WORK INSTRUCTIONS:
How many lines in the entries below include the string "slices"? Answer with the number only.

EXERCISE MATERIALS:
--------------------------------------------------
(** The ten largest sums of a table, read as sums of the metrics and
    compared as the comparator of the charts compares them. *)
Lemma top_ten_sums (key : obj -> value) (pl : obj -> num) (l : list obj)
    (t : table) :
  Forall (fun x => pl x = Fin (qof pl x)) l ->
  rolled key pl l t ->
  let ranked :=
    js_sort (fun y x : string * num => ngt (nsub (nabs x.2) (nabs y.2)) (Fin 0))
      (entries t) in
  let labels := (take 10 ranked).*1 in
  let sums := (take 10 ranked).*2 in
  let sum_of k := reduce_pl pl (List.filter (keyed_by key k) l) in
  (length labels <= 10)%nat /\ length sums = length labels /\
  NoDup labels /\
  (forall i k v,
     labels !! i = Some k -> sums !! i = Some v ->
     num_eq v (sum_of k) /\ exists x, x ∈ l /\ key_text (key x) = k) /\
  (forall i j v w,
     (i <= j)%nat -> sums !! i = Some v -> sums !! j = Some w ->
     nge (nabs v) (nabs w) = true) /\
  (forall x,
     x ∈ l -> key_text (key x) ∉ labels ->
     length labels = 10%nat /\
     Forall (fun v => nge (nabs v) (nabs (sum_of (key_text (key x)))) = true)
       sums).
Proof.
  intros Hfin Hr ranked labels sums sum_of.
  destruct (top_ten_chart key pl l t Hr) as (H1 & H2 & H3 & H4 & H5 & H6).
  fold ranked in H1, H2, H3, H4, H5, H6.
  fold labels in H1, H2, H3, H4, H6. fold sums in H2, H4, H5, H6.
  assert (Hfinite : forall i v, sums !! i = Some v -> exists q, v = Fin q).
  { intros i v Hv.
    assert (Hi : (i < length labels)%nat)
      by (rewrite <- H2; eapply lookup_lt_Some; exact Hv).
    apply lookup_lt_is_Some in Hi as [k Hk].
    destruct (H4 i k v Hk Hv) as [Hkv _].
    destruct v as [|q]; [contradiction | exists q; reflexivity]. }
  assert (Hsum : forall k,
            exists s, sum_of k = Fin s /\ (s == bucket key pl k l)%Q).
  { intros k. pose proof (reduce_bucket key pl k l Hfin) as Hb.
    fold (sum_of k) in Hb. destruct (sum_of k) as [|s]; [contradiction|].
    exists s. split; [reflexivity|]. symmetry. exact Hb. }
  split; [exact H1|]. split; [exact H2|]. split; [exact H3|].
  split; [|split].
  - intros i k v Hk Hv. destruct (H4 i k v Hk Hv) as [Hkv Hex].
    split; [|exact Hex]. etransitivity; [exact Hkv|].
    exact (reduce_bucket key pl k l Hfin).
  - intros i j v w Hij Hv Hw.
    pose proof (H5 i j v w Hij Hv Hw) as Hle.
    destruct (Hfinite i v Hv) as [p ->]. destruct (Hfinite j w Hw) as [q ->].
    cbn [nabs nge]. apply Qle_bool_iff. exact Hle.
  - intros x Hx Hnot. destruct (H6 x Hx Hnot) as [Hlen Hall].
    split; [exact Hlen|].
    destruct (Hsum (key_text (key x))) as (s & Hs & Hq). rewrite Hs.
    apply Forall_forall. intros v Hv.
    pose proof (proj1 (Forall_forall _ _) Hall v Hv) as Hle.
    apply list_elem_of_lookup in Hv as [i Hv].
    destruct (Hfinite i v Hv) as [p ->].
    cbn [nabs nge]. apply Qle_bool_iff. cbn [qnum] in Hle.
    rewrite Hq. exact Hle.
Qed.

(** X14: the pie chart of the tickers of version 3.0, for amounts of the
    safe range.  Its data are the absolute values of at most ten sums,
    with distinct labels: each label is the ticker of a trade, and its sum
    is the one that the metrics would take of the trades of that ticker.
    The slices come in descending order, and a ticker without a slice is
    left out only when there are ten slices, none of which is smaller than
    the absolute value of its sum. *)
Theorem X14_ticker_chart (a : V30.app) (labels : list string)
    (data : list num) :
  Forall safe_pl (V30.allTrades a) ->
  V30.tickerChart_data a = Some (labels, data) ->
  let ticker := fun t : obj => get t "ticker" in
  let sum_of := fun k =>
    V30.sum_pl (List.filter (keyed_by ticker k) (V30.allTrades a)) in
  exists sums,
    data = map nabs sums /\
    (length labels <= 10)%nat /\ length sums = length labels /\
    NoDup labels /\
    (forall i k v,
       labels !! i = Some k -> sums !! i = Some v ->
       num_eq v (sum_of k) /\
       exists t, t ∈ V30.allTrades a /\ key_text (ticker t) = k) /\
    (forall i j v w,
       (i <= j)%nat -> sums !! i = Some v -> sums !! j = Some w ->
       nge (nabs v) (nabs w) = true) /\
    (forall t,
       t ∈ V30.allTrades a -> key_text (ticker t) ∉ labels ->
       length labels = 10%nat /\
       Forall (fun v => nge (nabs v) (nabs (sum_of (key_text (ticker t))))
                        = true) sums).
Proof.
  intros _ H ticker sum_of. unfold V30.tickerChart_data in H. fold ticker in H.
  destruct (rollup ticker V30.pl (V30.allTrades a)) as [t|] eqn:Er;
    cbn [mbind option_bind] in H; [|discriminate].
  cbv zeta in H. injection H as <- <-.
  eexists. split; [reflexivity|].
  exact (top_ten_sums ticker V30.pl _ t (safe_pl_v30 _)
           (rollup_rolled ticker V30.pl pl_qpl _ _ Er)).
Qed.

(** X14, an instance: the application with a win of 120 and a loss of
    50; the slices are 120 and 50. *)
Lemma X14_ticker_chart_witness :
  V30.tickerChart_data two_trades_app
  = Some (["AAPL"; "MSFT"], [Fin 120; Fin 50]) /\
  exists sums, [Fin 120; Fin 50] = map nabs sums /\ length sums = 2%nat.
Proof.
  assert (E : V30.tickerChart_data two_trades_app
              = Some (["AAPL"; "MSFT"], [Fin 120; Fin 50]))
    by (vm_compute; reflexivity).
  split; [exact E|].
  destruct (X14_ticker_chart two_trades_app _ _ two_trades_app_safe E)
    as (sums & H1 & _ & H3 & _).
  exists sums. split; [exact H1 | exact H3].
Defined.

(** *** Wins, losses and extremes of the class revisions *)

Lemma numeric_loss_is_no_win t :
  numeric_pl t -> V20.is_loss t = negb (V20.is_win t).
Proof.
  intros Ht. unfold V20.is_loss, V20.is_win.
  rewrite (numeric_pl_fin t Ht). reflexivity.
Qed.

Lemma numeric_filter (f : obj -> bool) l :
  Forall numeric_pl l -> Forall numeric_pl (List.filter f l).
Proof. apply Forall_list_filter. Qed.

Lemma wins_losses_partition l :
  Forall numeric_pl l ->
  (length (List.filter V20.is_win l) + length (List.filter V20.is_loss l)
   = length l)%nat /\
  (qsum pl_or_0 l
   == qsum pl_or_0 (List.filter V20.is_win l)
      + qsum pl_or_0 (List.filter V20.is_loss l))%Q.
Proof.
  induction 1 as [|t l Ht _ [IH1 IH2]]; cbn [List.filter length qsum].
  - split; [reflexivity | ring].
  - rewrite (numeric_loss_is_no_win t Ht).
    destruct (V20.is_win t); cbn [negb length qsum]; split; try lia;
      rewrite IH2; ring.
Qed.

Lemma fold_nmax l : forall x,
  Forall numeric_pl l ->
  exists hi,
    fold_left nmax (map pl_or_0 l) (Fin x) = Fin hi /\ (x <= hi)%Q /\
    Forall (fun t => (qof pl_or_0 t <= hi)%Q) l /\
    (hi = x \/ Exists (fun t => hi = qof pl_or_0 t) l).
Proof.
  induction l as [|t l IH]; intros x Hl; cbn [map fold_left].
  - exists x. split; [reflexivity|]. split; [apply Qle_refl|].
    split; [constructor | left; reflexivity].
  - inversion Hl as [|? ? Ht Hl']; subst.
    rewrite (numeric_pl_fin t Ht). cbn [nmax].
    set (q := qof pl_or_0 t).
    destruct (Qle_bool x q) eqn:E.
    + apply Qle_bool_iff in E.
      destruct (IH q Hl') as (hi & Hhi & Hle & Hall & Hex).
      exists hi. split; [exact Hhi|].
      split; [eapply Qle_trans; eassumption|].
      split; [constructor; assumption|].
      right. destruct Hex as [-> | Hex]; [left; reflexivity | right; exact Hex].
    + assert (Hlt : (q <= x)%Q).
      { apply Qlt_le_weak, Qnot_le_lt. intros H.
        apply Qle_bool_iff in H. congruence. }
      destruct (IH x Hl') as (hi & Hhi & Hle & Hall & Hex).
      exists hi. split; [exact Hhi|]. split; [exact Hle|].
      split; [constructor; [eapply Qle_trans; eassumption | exact Hall]|].
      destruct Hex as [-> | Hex]; [left; reflexivity | right; right; exact Hex].
Qed.

Lemma fold_nmin l : forall x,
  Forall numeric_pl l ->
  exists lo,
    fold_left nmin (map pl_or_0 l) (Fin x) = Fin lo /\ (lo <= x)%Q /\
    Forall (fun t => (lo <= qof pl_or_0 t)%Q) l /\
    (lo = x \/ Exists (fun t => lo = qof pl_or_0 t) l).
Proof.
  induction l as [|t l IH]; intros x Hl; cbn [map fold_left].
  - exists x. split; [reflexivity|]. split; [apply Qle_refl|].
    split; [constructor | left; reflexivity].
  - inversion Hl as [|? ? Ht Hl']; subst.
    rewrite (numeric_pl_fin t Ht). cbn [nmin].
    set (q := qof pl_or_0 t).
    destruct (Qle_bool x q) eqn:E.
    + apply Qle_bool_iff in E.
      destruct (IH x Hl') as (lo & Hlo & Hle & Hall & Hex).
      exists lo. split; [exact Hlo|]. split; [exact Hle|].
      split; [constructor; [eapply Qle_trans; eassumption | exact Hall]|].
      destruct Hex as [-> | Hex]; [left; reflexivity | right; right; exact Hex].
    + assert (Hlt : (q <= x)%Q).
      { apply Qlt_le_weak, Qnot_le_lt. intros H.
        apply Qle_bool_iff in H. congruence. }
      destruct (IH q Hl') as (lo & Hlo & Hle & Hall & Hex).
      exists lo. split; [exact Hlo|].
      split; [eapply Qle_trans; eassumption|].
      split; [constructor; assumption|].
      right. destruct Hex as [-> | Hex]; [left; reflexivity | right; exact Hex].
Qed.

Lemma average_of (s : Q) (n : nat) :
  exists a,
    (if (0 <? n)%nat then ndiv (Fin s) (nnat n) else XFin 0) = XFin a /\
    ((0 < n)%nat -> (a * inject_Z (Z.of_nat n) == s)%Q) /\
    (n = 0%nat -> a = 0%Q).
Proof.
  destruct n as [|n].
  - exists 0%Q. split; [reflexivity|]. split; [lia | reflexivity].
  - cbn [Nat.ltb Nat.leb]. unfold ndiv, nnat.
    pose proof (inject_nat_pos (S n) ltac:(lia)) as Hpos.
    rewrite (Qeq_bool_false_pos _ Hpos).
    eexists. split; [reflexivity|]. split; [|discriminate].
    intros _. field. intros H. rewrite H in Hpos.
    exact (Qlt_irrefl 0 Hpos).
Qed.

Lemma reachable_numeric date_ms j :
  V23.reachable date_ms j -> Forall numeric_pl (filteredTrades j).
Proof.
  intros Hr.
  destruct (reachable_ok date_ms j Hr) as (Hf & Ht & _).
  destruct (v23_reachable_books date_ms j Hr) as (_ & Hn & _).
  rewrite Forall_forall in *. intros t Ht'. apply Hn.
  eapply elem_of_submseteq; [|exact Ht].
  eapply elem_of_submseteq; [|exact Hf]. exact Ht'.
Qed.

Lemma metrics_of_numeric_trades (j : journal) :
  Forall numeric_pl (filteredTrades j) ->
  let m := V20.calculateMetrics j in
  let ts := filteredTrades j in
  (V20.totalWins m + V20.totalLosses m = V20.totalTrades m)%nat /\
  V20.totalTrades m = length ts /\
  (exists aw al,
     V20.averageWin m = XFin aw /\ V20.averageLoss m = XFin al /\
     (0 <= aw)%Q /\ (al <= 0)%Q /\
     ((0 < V20.totalLosses m)%nat -> (al < 0)%Q)) /\
  (exists hi lo,
     V20.largestWin m = Fin hi /\ V20.largestLoss m = Fin lo /\
     Forall (fun t => (lo <= qof pl_or_0 t)%Q /\ (qof pl_or_0 t <= hi)%Q)
       ts /\
     match ts with
     | [] => hi = 0%Q /\ lo = 0%Q
     | _ => Exists (fun t => hi = qof pl_or_0 t) ts /\
            Exists (fun t => lo = qof pl_or_0 t) ts
     end).
Proof.
  intros Hn m ts. subst m ts. unfold V20.calculateMetrics.
  destruct (filteredTrades j) as [|t0 l0] eqn:El.
  - cbn. split; [reflexivity|]. split; [reflexivity|]. split.
    + exists 0%Q, 0%Q. repeat split; try reflexivity;
        try apply Qle_refl. lia.
    + exists 0%Q, 0%Q. repeat split. constructor.
  - set (ts := t0 :: l0) in *.
    change (length ts =? 0)%nat with false. cbv iota.
    cbn [V20.totalWins V20.totalLosses V20.totalTrades V20.totalPL
           V20.averageWin V20.averageLoss V20.largestWin V20.largestLoss].
    destruct (wins_losses_partition ts Hn) as [Hcount Hsum].
    split; [exact Hcount|]. split; [reflexivity|]. split.
    + destruct (wins_sum ts) as (gw & Hgw & Hgw0).
      destruct (losses_sum ts) as (gl & Hgl & Hgl0 & Hglneg).
      destruct (sum_pl_qsum _ (numeric_filter V20.is_win ts Hn))
        as (gw' & Hgw' & Hgwq).
      destruct (sum_pl_qsum _ (numeric_filter V20.is_loss ts Hn))
        as (gl' & Hgl' & Hglq).
      rewrite Hgw in Hgw'. injection Hgw' as <-.
      rewrite Hgl in Hgl'. injection Hgl' as <-.
      rewrite Hgw, Hgl.
      destruct (average_of gw (length (List.filter V20.is_win ts)))
        as (aw & Haw & Hawn & Haw0).
      destruct (average_of gl (length (List.filter V20.is_loss ts)))
        as (al & Hal & Haln & Hal0).
      exists aw, al.
      split; [exact Haw|]. split; [exact Hal|].
      assert (Hwq : (aw * inject_Z (Z.of_nat (length (List.filter V20.is_win ts)))
                     == gw)%Q).
      { destruct (length (List.filter V20.is_win ts)) as [|n] eqn:En.
        - rewrite (Haw0 eq_refl).
          destruct (List.filter V20.is_win ts); [|discriminate].
          cbn in Hgwq. rewrite Hgwq. ring.
        - apply Hawn. lia. }
      assert (Hlq : (al * inject_Z (Z.of_nat (length (List.filter V20.is_loss ts)))
                     == gl)%Q).
      { destruct (length (List.filter V20.is_loss ts)) as [|n] eqn:En.
        - rewrite (Hal0 eq_refl).
          destruct (List.filter V20.is_loss ts); [|discriminate].
          cbn in Hglq. rewrite Hglq. ring.
        - apply Haln. lia. }
      assert (Hsign : forall (a s : Q) (n : nat),
                (a * inject_Z (Z.of_nat n) == s)%Q -> (n = 0%nat -> a = 0%Q) ->
                ((0 <= s)%Q -> (0 <= a)%Q) /\ ((s <= 0)%Q -> (a <= 0)%Q) /\
                ((s < 0)%Q -> (a < 0)%Q)).
      { intros a s n Hmul H0. destruct n as [|n].
        - rewrite (H0 eq_refl). repeat split; intros; try apply Qle_refl.
          exfalso. rewrite (H0 eq_refl) in Hmul. rewrite <- Hmul in H.
          rewrite Qmult_0_l in H. exact (Qlt_irrefl 0 H).
        - pose proof (inject_nat_pos (S n) ltac:(lia)) as Hpos.
          assert (Ha : (a == s / inject_Z (Z.of_nat (S n)))%Q).
          { rewrite <- Hmul. field. intros H. rewrite H in Hpos.
            exact (Qlt_irrefl 0 Hpos). }
          repeat split; intros Hs; rewrite Ha.
          + apply Qle_shift_div_l; [exact Hpos|]. rewrite Qmult_0_l. exact Hs.
          + apply Qle_shift_div_r; [exact Hpos|]. rewrite Qmult_0_l. exact Hs.
          + apply Qlt_shift_div_r; [exact Hpos|]. rewrite Qmult_0_l. exact Hs. }
      destruct (Hsign aw gw _ Hwq Haw0) as (Hw1 & _ & _).
      destruct (Hsign al gl _ Hlq Hal0) as (_ & Hl2 & Hl3).
      split; [exact (Hw1 Hgw0)|]. split; [exact (Hl2 Hgl0)|].
      intros Hpos. apply Hl3, Hglneg. intros Hnil. rewrite Hnil in Hpos.
      cbn in Hpos. lia.
    + subst ts. inversion Hn as [|? ? Ht0 Hl0]; subst.
      cbn [map]. rewrite (numeric_pl_fin t0 Ht0).
      destruct (fold_nmax l0 (qof pl_or_0 t0) Hl0)
        as (hi & Hhi & Hhi0 & Hhiall & Hhiex).
      destruct (fold_nmin l0 (qof pl_or_0 t0) Hl0)
        as (lo & Hlo & Hlo0 & Hloall & Hloex).
      exists hi, lo. split; [exact Hhi|]. split; [exact Hlo|]. split.
      * constructor; [split; assumption|].
        rewrite Forall_forall in *. intros t Ht. split; auto.
      * split.
        -- destruct Hhiex as [-> | Hex]; [left; reflexivity | right; exact Hex].
        -- destruct Hloex as [-> | Hex]; [left; reflexivity | right; exact Hex].
Qed.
--------------------------------------------------
OUTPUT BELOW:
3